### [Description of the task]
Wherever the line with "nothing else: the" sits in the listing below, transcribe from it up to and including the line with "pay_winner lottery draw", exactly, and leave the remaining lines out.

### [Records shown]
===============

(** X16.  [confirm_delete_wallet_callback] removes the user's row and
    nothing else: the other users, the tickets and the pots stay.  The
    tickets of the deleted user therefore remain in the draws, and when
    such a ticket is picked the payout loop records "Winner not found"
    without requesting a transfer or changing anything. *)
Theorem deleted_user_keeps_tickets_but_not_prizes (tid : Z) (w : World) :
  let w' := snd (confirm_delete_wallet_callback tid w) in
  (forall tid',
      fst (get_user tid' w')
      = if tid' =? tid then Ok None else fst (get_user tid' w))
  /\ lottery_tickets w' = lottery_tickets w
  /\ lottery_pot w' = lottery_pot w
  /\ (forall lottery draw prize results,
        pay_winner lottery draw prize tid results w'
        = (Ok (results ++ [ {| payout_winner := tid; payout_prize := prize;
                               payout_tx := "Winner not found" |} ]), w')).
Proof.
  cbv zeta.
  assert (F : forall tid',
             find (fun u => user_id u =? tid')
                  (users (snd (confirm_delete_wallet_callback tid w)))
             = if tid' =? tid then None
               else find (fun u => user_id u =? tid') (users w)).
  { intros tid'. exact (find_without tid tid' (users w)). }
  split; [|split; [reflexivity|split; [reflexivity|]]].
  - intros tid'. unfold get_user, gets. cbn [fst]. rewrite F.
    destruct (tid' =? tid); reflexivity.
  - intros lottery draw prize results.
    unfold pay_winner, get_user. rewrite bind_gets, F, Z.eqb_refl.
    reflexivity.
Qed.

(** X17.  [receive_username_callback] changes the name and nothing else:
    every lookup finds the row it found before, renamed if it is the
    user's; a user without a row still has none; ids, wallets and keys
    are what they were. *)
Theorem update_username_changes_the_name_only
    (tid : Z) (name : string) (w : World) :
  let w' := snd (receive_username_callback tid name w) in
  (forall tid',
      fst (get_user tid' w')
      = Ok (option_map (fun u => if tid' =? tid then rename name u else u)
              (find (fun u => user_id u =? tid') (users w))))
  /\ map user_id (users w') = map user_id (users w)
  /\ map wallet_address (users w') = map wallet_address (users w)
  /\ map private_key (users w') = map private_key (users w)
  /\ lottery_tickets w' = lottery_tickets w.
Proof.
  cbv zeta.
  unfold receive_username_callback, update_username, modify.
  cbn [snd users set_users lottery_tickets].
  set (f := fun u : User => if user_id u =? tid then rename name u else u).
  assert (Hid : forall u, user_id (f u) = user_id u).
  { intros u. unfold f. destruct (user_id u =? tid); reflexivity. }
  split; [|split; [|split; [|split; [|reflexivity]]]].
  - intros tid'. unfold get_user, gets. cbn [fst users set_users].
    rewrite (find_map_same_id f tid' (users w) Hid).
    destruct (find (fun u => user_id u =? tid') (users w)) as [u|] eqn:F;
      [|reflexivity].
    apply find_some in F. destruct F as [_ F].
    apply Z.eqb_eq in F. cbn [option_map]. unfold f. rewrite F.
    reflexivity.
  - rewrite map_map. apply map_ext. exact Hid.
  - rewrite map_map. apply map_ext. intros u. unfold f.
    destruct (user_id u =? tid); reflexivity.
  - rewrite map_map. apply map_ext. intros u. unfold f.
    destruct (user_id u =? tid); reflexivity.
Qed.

===============

### [Result]
    nothing else: the other users, the tickets and the pots stay.  The
    tickets of the deleted user therefore remain in the draws, and when
    such a ticket is picked the payout loop records "Winner not found"
    without requesting a transfer or changing anything. *)
Theorem deleted_user_keeps_tickets_but_not_prizes (tid : Z) (w : World) :
  let w' := snd (confirm_delete_wallet_callback tid w) in
  (forall tid',
      fst (get_user tid' w')
      = if tid' =? tid then Ok None else fst (get_user tid' w))
  /\ lottery_tickets w' = lottery_tickets w
  /\ lottery_pot w' = lottery_pot w
  /\ (forall lottery draw prize results,
        pay_winner lottery draw prize tid results w'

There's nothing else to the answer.